Supplied data ->
(** ** Data model *)

(** A player dict: [{'id': request.sid, 'name': player_name, 'ready': False}]. *)
Record Player := mkPlayer {
  player_id : string;
  player_name : string;
  ready : bool
}.

(** [room.status]; the source comment lists [waiting, playing, ended]. *)
Inductive Status := waiting | playing | ended.

(** The dict returned by [initialize_game_board]. *)
Record Board := mkBoard {
  board_type : string;
  board_state : string
}.

(** [room.game_state]. *)
Record GameState := mkGameState {
  turn : Z;
  current_player : string;
  board : Board
}.

(** class [Room].  [room_players] holds locations of player objects. *)
Record Room := mkRoom {
  room_id : string;
  room_name : string;
  max_players : Z;
  password : option string;
  game_mode : string;
  room_players : list nat;
  status : Status;
  created_at : Z;
  game_state : option GameState
}.

(** A value of the [players] registry: [{'room_id': ..., 'player': ...}]. *)
Record PlayerData := mkPlayerData {
  pd_room_id : string;
  pd_player : nat
}.

(** The process state.  [sio] is the Socket.IO room membership kept by
    Flask-SocketIO ([join_room] / [leave_room]); it decides who receives an
    [emit(..., room=room_id)].  What the library does to it on its own (the
    room named after each connection, the removal of a connection that
    disconnects) is not modelled: the properties below take [sio] as they find
    it in a state. *)
Record State := mkState {
  rooms : gmap string Room;
  players : gmap string PlayerData;
  heap : list Player;
  sio : gmap string (gset string)
}.

Definition init : State := mkState ∅ ∅ [] ∅.

#[global] Instance Status_eq_dec : EqDecision Status.
Proof. solve_decision. Defined.
#[global] Instance Player_eq_dec : EqDecision Player.
Proof. solve_decision. Defined.
#[global] Instance Board_eq_dec : EqDecision Board.
Proof. solve_decision. Defined.
#[global] Instance GameState_eq_dec : EqDecision GameState.
Proof. solve_decision. Defined.

(** ** Messages *)

(** The dict built by [get_room_info]. *)
Record RoomInfo := mkRoomInfo {
  info_id : string;
  info_name : string;
  info_game_mode : string;
  info_current_players : nat;
  info_max_players : Z;
  info_status : Status
}.

(** One constructor per server-to-client event, carrying its payload. *)
Inductive Payload :=
  | error (message : string)
  | player_joined (player : Player) (room_info : RoomInfo)
  | room_joined (room : RoomInfo) (players_now : list Player)
  | player_left (left_id : string) (room_info : RoomInfo)
  | player_ready (ready_id : string) (is_ready : bool) (room_info : RoomInfo)
  | game_started (gs : GameState).

(** [emit(ev, data)] addresses the caller; [emit(ev, data, room=r)] addresses
    the Socket.IO room [r] (with Flask-SocketIO's default [include_self=True]:
    the caller is included when it is a member). *)
Inductive Target := ToCaller | ToRoom (r : string).

Record Emit := mkEmit {
  payload : Payload;
  target : Target;
  recipients : gset string
}.

Definition members (st : State) (r : string) : gset string :=
  default ∅ (sio st !! r).

Definition emit (st : State) (sid : string) (p : Payload) (t : Target) : Emit :=
  mkEmit p t
    match t with
    | ToCaller => {[ sid ]}
    | ToRoom r => members st r
    end.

What is needed -> Here the output must be the lines above from the line with "(gs : GameState)." to the line with "Inductive Target := ToCaller", both included, duplicated word for word and nothing else.

Final answer ->
  | game_started (gs : GameState).

(** [emit(ev, data)] addresses the caller; [emit(ev, data, room=r)] addresses
    the Socket.IO room [r] (with Flask-SocketIO's default [include_self=True]:
    the caller is included when it is a member). *)
Inductive Target := ToCaller | ToRoom (r : string).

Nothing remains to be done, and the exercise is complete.